Un professeur de wolof venu du froid

Surprise à l’Institut national des langues orientales de Paris, où la responsabilité de la principale langue du Sénégal incombe à… un Russe.

Publié le 13 mai 2003 Lecture : 2 minutes.

Comment un Slave, venu de sa lointaine Russie, peut-il se retrouver dans un amphithéâtre parisien à enseigner le wolof (principale langue du Sénégal) à des dizaines d’étudiants, parmi lesquels des Marocains, des Japonais, des Finlandais, des Français et… des Sénégalais. C’est l’histoire du professeur Konstantin Pozdniakov, responsable de la section wolof à l’Institut national des langues orientales de Paris (Inalco). Né à Saint-Pétersbourg, il y a cinquante ans, il a mené des recherches sur de nombreuses langues africaines. Elles ont débouché sur une première thèse de doctorat à la prestigieuse Académie des sciences de Moscou. Sujet : « Étude comparative des langues du groupe mandé ». Un travail sur plus d’une quarantaine de langues telles que le bambara, le dioula, le soninké…
Nous sommes en 1974. L’Est et l’Ouest se font face, et les deux grandes puissances, États-Unis et Union soviétique, ne lésinent pas sur les moyens diplomatiques, militaires, économiques, mais aussi scientifiques pour se partager le monde.
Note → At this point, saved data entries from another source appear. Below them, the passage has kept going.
(* ===== verification/AuthSafety.v ===== *)
(** * The requests of the authentication service respect the guarantee

    Continues [UsersSafety] for the transactions and requests of [Auth]. *)

From S2P Require Import Prelude JsNumber JsString.
From S2P Require Import SecurityAudit.
From S2P Require Import Concurrency.
From S2P Require Import Transactions.
From S2P Require Import Access.
From S2P Require Import Users.
From S2P Require Import UsersSafety.
From S2P Require Import Auth.

Local Open Scope Z_scope.

Create HintDb auth.

Section safety.
Context `{IcuLaws, IdentityProviderLaws} (uuid : nat -> str).
Context (verifySessionHandle : option str -> option str) (authorization_version : str -> Z -> str)
  (jwtVerify : Z -> str -> jwt_answer).

(** Changing sessions leaves what the guarantee is about alone. *)
Definition same_accounts (w w' : World) : Prop :=
  users w' = users w /\ auditEvents w' = auditEvents w /\ identities w' = identities w /\ clock w' = clock w.

Lemma same_accounts_ok w w' : same_accounts w w' -> invariant w -> invariant w' /\ guarantee w w'.
Proof.
  intros (U & A & D & _) I. apply keeps_guarantee; [done|exists []; by rewrite A, app_nil_r| |done].
  rewrite D. by intros s Us.
Qed.

#[export] Instance same_accounts_preorder : PreOrder same_accounts.
Proof. split; [done|]. intros w1 w2 w3 (?&?&?&?) (?&?&?&?). repeat split; congruence. Qed.

Lemma create_session_same u p w s w' : create_session uuid u p w = Ok (s, w') -> same_accounts w w'.
Proof. unfold create_session. case_match; [done|]. by intros [= <- <-]. Qed.

Lemma update_sessions_same p f w x w' : update_sessions p f w = Ok (x, w') -> same_accounts w w'.
Proof. by intros [= <- <-]. Qed.

(** A row stored after a change of the sessions. *)
Lemma update_user_after i data w1 w u w' :
  same_accounts w w1 -> update_user i data w1 = Ok (u, w') ->
  exists old, users w !! i = Some old /\ u = apply_writes (data ++ [SetUpdatedAt (clock w)]) old
    /\ clash u w = None /\ users w' = <[u_id u := u]> (users w)
    /\ auditEvents w' = auditEvents w /\ identities w' = identities w.
Proof.
  intros (U & A & D & C) (old & E & -> & Cl & ->)%update_user_inv. exists old.
  rewrite (clash_users _ w) in Cl by done. rewrite U in E. rewrite C in *. simpl. by rewrite U.
Qed.

Lemma findSession_same p w r w' : findSession p w = Ok (r, w') -> same_accounts w w'.
Proof. by intros [= <- <-]. Qed.

(** One row and one audit record after a change of the sessions. *)
Lemma update_after_ok w w1 w2 w3 i a data u e x :
  invariant w -> users w !! i = Some a -> same_accounts w w1 ->
  update_user i data w1 = Ok (u, w2) -> writeSecurityAudit e w2 = Ok (x, w3) ->
  let u' := apply_writes (data ++ [SetUpdatedAt (clock w)]) a in
  targetId e = Some i \/ targetId e = Some (u_id u) -> may_become a u' -> authzVersion a <= authzVersion u' ->
  ((u_role a, isActive a) <> (u_role u', isActive u') -> authzVersion a < authzVersion u') ->
  (is_active_super_admin a = true ->
   is_active_super_admin u' = true \/ 1 < count_users is_active_super_admin w) ->
  (forall s, owes s a -> owes s u' \/ gone s w) ->
  (forall s, authUserId u' = Some s -> used s (identities w)) ->
  invariant w3 /\ guarantee w w3.
Proof.
  intros I E S Up Au u' T B V Z P O U.
  destruct (update_user_after i data w1 w u w2 S Up) as (old & Eo & Eu & C & Us & As & Ds).
  assert (old = a) as -> by congruence. fold u' in Eu. subst u.
  apply writeSecurityAudit_inv in Au. subst w3.
  assert (K : u_id u' = i) by (unfold u'; rewrite apply_writes_id; by apply (inv_keys w I)).
  apply (store_step w _ u' [e]); simpl; [done|done| |done|by rewrite As|done].
  rewrite K, E. apply admissible_update; try done. intros _. exists e. split; [left|]. rewrite K in *. by destruct T.
Qed.
End safety.

Section transactions.
Context `{IcuLaws, IdentityProviderLaws} (uuid : nat -> str).
Context (verifySessionHandle : option str -> option str) (authorization_version : str -> Z -> str)
  (jwtVerify : Z -> str -> jwt_answer).

(** The next action of a transaction that succeeded. *)
Ltac tx_next F := let a := fresh "a" in let w := fresh "w" in let E := fresh "E" in
  apply tx_bind_inv in F as (a & w & E & F); cbv beta in F.

Lemma session_or_new_same ex u ps (chk : AppAuthSession -> bool) e1 w s w' :
  match ex with
  | Some s => if chk s then tx_throw e1 else tx_ret s
  | None => create_session uuid u ps
  end w = Ok (s, w') -> same_accounts w w'.
Proof.
  destruct ex as [s0|]; [|apply create_session_same]. destruct (chk s0); [done|].
  unfold tx_ret. by intros [= <- <-].
Qed.

Lemma accept_ok i token email request : tx_ok (fun _ => True) (accept_tx uuid i token email request).
Proof.
  intros w r w' I _ F. unfold accept_tx in F. tx_next F. unfold findUser, tx_get in E. inj_eq E.
  destruct (users w !! i) as [a|] eqn:Ea; [|discriminate F].
  destruct (_ || _) eqn:G0 in F; [discriminate F|]. destruct (negb _) eqn:G in F; [discriminate F|]. guards.
  tx_next F. apply findSession_same in E. tx_next F.
  apply (session_or_new_same _ _ _ (fun s => negb (str_eqb (s_appUserId s) (u_id a))
           || bool_decide (is_Some (revokedAt s))) (invitationError INVITATION_INVALID_OR_EXPIRED)) in E0.
  assert (S : same_accounts w w1) by (by transitivity w0).
  tx_next F. tx_next F. unfold tx_ret in F. inj_eq F. rewrite (inv_keys w I i a Ea) in E1.
  eapply (update_after_ok w w1 _ _ i a); try eassumption; unfold apply_writes; simpl; by_status.
  by right.
Qed.

Lemma mark_accept_ok i s : tx_ok (fun _ => True) (mark_accept_tx i s).
Proof.
  intros w r w' I _ F. unfold mark_accept_tx in F. tx_next F. unfold findUser, tx_get in E. inj_eq E.
  destruct (users w !! i) as [a|] eqn:Ea; [|tx_inv; unchanged].
  destruct (_ || _) eqn:G0 in F; [tx_inv; unchanged|]. destruct (negb _) eqn:G in F; [tx_inv; unchanged|].
  guards. tx_next F. rewrite (inv_keys w I i a Ea) in *.
  eapply (update_after_ok w w _ _ i a); try eassumption; [done|..]; unfold apply_writes; simpl; by_status.
  by left.
Qed.

Lemma complete_ok principal pu : tx_ok (fun _ => True) (complete_tx principal pu).
Proof.
  intros w r w' I _ F. unfold complete_tx in F. tx_next F. unfold findUser, tx_get in E. inj_eq E.
  tx_next F. apply findSession_same in E. set (i := p_id principal) in *.
  destruct (users w !! i) as [u|] eqn:Eu; [|discriminate F]. destruct a as [s|]; [|discriminate F].
  destruct (_ || _) eqn:G0 in F; [discriminate F|]. destruct (negb _) eqn:G in F; [discriminate F|]. guards.
  tx_next F. tx_next F. unfold tx_ret in F. inj_eq F. rewrite (inv_keys w I i u Eu) in *.
  eapply (update_after_ok w w0 _ _ i u); try eassumption; unfold apply_writes; simpl; by_status.
  by left.
Qed.

Lemma login_ok token email : tx_ok (fun _ => True) (login_tx uuid token email).
Proof.
  intros w r w' I _ F. unfold login_tx in F. tx_next F. unfold findBy, tx_get in E. inj_eq E.
  destruct (first_user _ w) as [u|] eqn:Fu; [|discriminate F]. tx_next F.
  unfold tx_lift, assertUsableUser in E.
  destruct (negb _) in E; [discriminate E|]. destruct (negb _) in E; [discriminate E|]. simpl in E. inj_eq E.
  destruct (negb _) in F; [discriminate F|]. tx_next F. apply findSession_same in E. tx_next F.
  unfold tx_now, tx_get in E0. inj_eq E0. tx_next F.
  assert (S : same_accounts w0 w1).
  { destruct a as [s|]; [|by apply create_session_same in E0].
    destruct (negb _) in E0; [discriminate E0|]. destruct (bool_decide _) in E0; [discriminate E0|].
    tx_next E0. apply update_sessions_same in E1. unfold tx_ret in E0. by inj_eq E0. }
  assert (S' : same_accounts w w1) by (by transitivity w0).
  tx_next F. tx_next F. unfold tx_ret in F. inj_eq F.
  apply first_user_Some in Fu as (_ & i & Eu). rewrite (inv_keys w I i u Eu) in E1.
  eapply (update_after_ok w w1 _ _ i u); try eassumption; unfold apply_writes; simpl; by_status.
  by right.
Qed.

Lemma revoke_ok i : tx_ok (fun _ => True) (revoke_tx i).
Proof.
  intros w r w' I _ F. apply same_accounts_ok; [|done]. unfold revoke_tx in F.
  tx_next F. apply findSession_same in E. destruct a as [s|]; [|unfold tx_ret in F; by inj_eq F].
  tx_next F. unfold tx_now, tx_get in E0. inj_eq E0. tx_next F. unfold findUser, tx_get in E0. inj_eq E0.
  tx_next F. unfold tx_ret in F. inj_eq F. transitivity w0; [done|].
  destruct (bool_decide _) in E0; [by apply update_sessions_same in E0|]. unfold tx_ret in E0. by inj_eq E0.
Qed.

Lemma audit_ok e : tx_ok (fun _ => True) (writeSecurityAudit e).
Proof. intros w r w' I _ ->%writeSecurityAudit_inv. by apply add_audit_guarantee. Qed.

Lemma update_sessions_ok p f : tx_ok (fun _ => True) (update_sessions p f).
Proof. intros w r w' I _ S%update_sessions_same. by apply same_accounts_ok. Qed.

(** ** Requests *)

Lemma any_catch {A} (m : prog World A) h w :
  safely m any w -> (forall e w', safely (h e) any w') -> safely (catch m h) any w.
Proof. intros S K. apply safe_catch. eapply safe_mono; [exact S|]. intros [a|e] w' _; [done|apply K]. Qed.

Lemma any_bind {A B} (m : prog World A) (k : A -> prog World B) w :
  safely m any w -> (forall a w', safely (k a) any w') -> safely (bind m k) any w.
Proof. intros S K. apply safe_bind. eapply safe_mono; [exact S|]. intros [a|e] w' _; [apply K|done]. Qed.

Lemma verify_token_safe t w : safely (verify_token jwtVerify t) any w.
Proof.
  apply any_catch; [|done]. apply any_bind; [by apply safe_tx_any, read_ok|].
  intros a w'. by destruct (verify a).
Qed.

Lemma provider_call_safe {A} (f : PState -> result (A * PState)) w :
  (forall p a p', f p = Ok (a, p') -> keeps p p') -> safely (provider_call f) any w.
Proof. intros K. apply any_catch; [|done]. by apply safe_tx_any, provider_ok. Qed.

Lemma quietly_safe {A} (m : prog World A) w : safely m any w -> safely (quietly m) any w.
Proof. intros S. apply any_catch; [|done]. by apply any_bind. Qed.

Lemma revokeProviderQuietly_safe t w : safely (revokeProviderQuietly t) any w.
Proof. apply quietly_safe, provider_call_safe. intros p a p'. apply revoke_keeps. Qed.

Lemma recordAnonymousAudit_safe act res w : safely (recordAnonymousAudit act res) any w.
Proof. apply quietly_safe, safe_tx_any, audit_ok. Qed.

Lemma of_result_safe {A} (r : result A) w : safely (of_result r) any w.
Proof. by destruct r. Qed.

Lemma findBy_safe c x w : safely (call (findBy c x)) any w.
Proof. by apply safe_tx_any, read_ok. Qed.

Lemma findSession_safe p w : safely (call (findSession p)) any w.
Proof. by apply safe_tx_any, read_ok. Qed.

#[local] Hint Resolve verify_token_safe revokeProviderQuietly_safe recordAnonymousAudit_safe of_result_safe
  findBy_safe findSession_safe : auth.

(** Walk through a request of which only safety matters. *)
Ltac request :=
  repeat first
    [ done
    | solve [auto with auth]
    | apply any_bind; [|intros ? ?]
    | apply any_catch; [|intros ? ?]
    | case_match ].

Lemma login_safe email password w :
  safely (login uuid authorization_version jwtVerify email password) any w.
Proof.
  unfold login. request.
  - apply provider_call_safe. intros ? ? ?. apply signIn_keeps.
  - apply safe_tx_any, login_ok.
Qed.

Lemma authenticate_safe t age w : safely (authenticateAccessToken jwtVerify t age) any w.
Proof.
  unfold authenticateAccessToken. request; try (apply safe_now; intros; request); apply safe_tx_any, update_sessions_ok.
Qed.

Lemma logout_safe h a r w : safely (logout verifySessionHandle jwtVerify h a r) any w.
Proof.
  unfold logout. request; try (apply safe_tx_any, revoke_ok); apply provider_call_safe; intros ? ? ?; apply refresh_keeps.
Qed.

Lemma markAccept_safe s w : safely (markAcceptCommitFailure s) any w.
Proof. unfold markAcceptCommitFailure. request. apply safe_tx_any, mark_accept_ok. Qed.

Lemma accept_safe t ty w : safely (acceptInvitation uuid authorization_version jwtVerify t ty) any w.
Proof.
  unfold acceptInvitation. request; try (apply safe_tx_any, accept_ok).
  - apply provider_call_safe. intros ? ? ?. apply verify_keeps.
  - apply safe_tx_any, mark_accept_ok.
Qed.

Lemma complete_safe p t pw w : safely (completeInitialPassword authorization_version p t pw) any w.
Proof.
  unfold completeInitialPassword. request; try (apply safe_tx_any, complete_ok).
  - apply provider_call_safe. intros ? ? ?. apply password_keeps.
  - apply safe_tx_any, audit_ok.
Qed.
End transactions.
Les centres culturels sont utilisés comme des vecteurs de pénétration des cultures des deux protagonistes de la guerre froide.
Après sa thèse, Konstantin Pozdniakov est donc envoyé à Dakar pour occuper, quatre ans durant, le poste de directeur du cours de russe au centre culturel soviétique. Mais il ne se sent pas une âme de barbouze culturel : « Je fais partie de la caste des scientifiques. Je parle aux ancêtres pour reconstituer les protolangues. Là où d’autres fouillent pour exhumer des statuettes, des canaris ou des squelettes, moi je reconstitue des structures verbales. »
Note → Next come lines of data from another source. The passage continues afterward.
(* ===== verification/LocalCredentials.v ===== *)
(** * User names, passwords and the work they cost

    [auth/local-credentials.ts]: what a user name and a new password may be,
    how a password is stored and compared, and the limiter that keeps the
    derivations of keys within their memory.  The derivation itself ([scrypt])
    and the random salts are parameters. *)

From S2P Require Import Prelude JsNumber JsString.
From S2P Require Import Access.
From S2P Require Import Users.
From S2P Require Import Auth.
From Stdlib Require Import Zify.

Local Open Scope N_scope.

(** ** Base64url *)

Module Base64url.

Definition alphabet : str := js "ABCDEFGHIJKLMNOPQRSTUVWXYZabcdefghijklmnopqrstuvwxyz0123456789-_".

Definition digit (i : N) : N := nth (N.to_nat i) alphabet 0.

(** [[A-Za-z0-9_-]]. *)
Definition url_char (c : N) : bool :=
  (65 <=? c) && (c <=? 90) || (97 <=? c) && (c <=? 122) || is_digit c || (c =? 95) || (c =? 45).

Definition value (c : N) : N :=
  if (65 <=? c) && (c <=? 90) then c - 65
  else if (97 <=? c) && (c <=? 122) then c - 71
  else if is_digit c then c + 4
  else if c =? 45 then 62 else 63.

(** [buffer.toString("base64url")]. *)
Fixpoint encode (bs : list N) : str :=
  match bs with
  | a :: b :: c :: r =>
      digit (a / 4) :: digit (a mod 4 * 16 + b / 16) :: digit (b mod 16 * 4 + c / 64)
      :: digit (c mod 64) :: encode r
  | [a; b] => [digit (a / 4); digit (a mod 4 * 16 + b / 16); digit (b mod 16 * 4)]
  | [a] => [digit (a / 4); digit (a mod 4 * 16)]
  | [] => []
  end.

(** [Buffer.from(text, "base64url")], on the characters of the alphabet. *)
Fixpoint decode (s : str) : list N :=
  match s with
  | w :: x :: y :: z :: r =>
      value w * 4 + value x / 16 :: value x mod 16 * 16 + value y / 4
      :: value y mod 4 * 64 + value z :: decode r
  | [w; x; y] => [value w * 4 + value x / 16; value x mod 16 * 16 + value y / 4]
  | [w; x] => [value w * 4 + value x / 16]
  | _ => []
  end.

Definition byte (b : N) : Prop := b < 256.

Lemma digits_ok :
  forallb (fun n => let i := N.of_nat n in (value (digit i) =? i) && url_char (digit i)) (seq 0 64) = true.
Proof. vm_compute. reflexivity. Qed.

Lemma digit_ok i : i < 64 -> value (digit i) = i /\ url_char (digit i) = true.
Proof.
  intros L. pose proof (proj1 (forallb_forall _ _) digits_ok (N.to_nat i)) as F.
  cbv beta zeta in F. rewrite N2Nat.id in F. destruct (andb_prop _ _ (F ltac:(apply in_seq; lia))) as [E U].
  split; [by apply N.eqb_eq|done].
Qed.

Lemma digit_value i : i < 64 -> value (digit i) = i.
Proof. intros L. by apply digit_ok. Qed.

Lemma digit_url_char i : i < 64 -> url_char (digit i) = true.
Proof. intros L. by apply digit_ok. Qed.

#[local] Ltac Zify.zify_post_hook ::= Z.to_euclidean_division_equations.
Son maître à lui, c’est Dimitri Oldenogge, fondateur, dans les années trente, du département Afrique de l’École de Saint-Pétersbourg.
Konstantin Pozdniakov profite de son premier séjour africain pour commencer à rassembler de précieuses données lexicales sur le groupe des langues atlantiques. Le koniaki, le bassari et d’autres langues de très petits groupes ethniques de l’extrême sud du Sénégal, à la frontière avec la Guinée, constituent de passionnants sujets d’étude. Il fait une respectable moisson de découvertes dans ces zones de chasse et de cueillette. De retour à l’Académie des sciences de Russie, il en tire une deuxième thèse et publie plusieurs ouvrages, devenant ainsi un des grands spécialistes de la linguistique comparée africaine.
Tout en continuant à diriger des thèses en Russie, Konstantin Pozdiakov enseigne aujourd’hui à l’Inalco, entouré de près de trente spécialistes des langues africaines. Avec Jean-Léopold Diouf, auteur d’un volumineux dictionnaire et d’un manuel d’apprentissage du wolof, ils sont aux petits soins d’étudiants désireux de maîtriser la langue de Kocc Barma, un sage de l’imagerie populaire au Sénégal.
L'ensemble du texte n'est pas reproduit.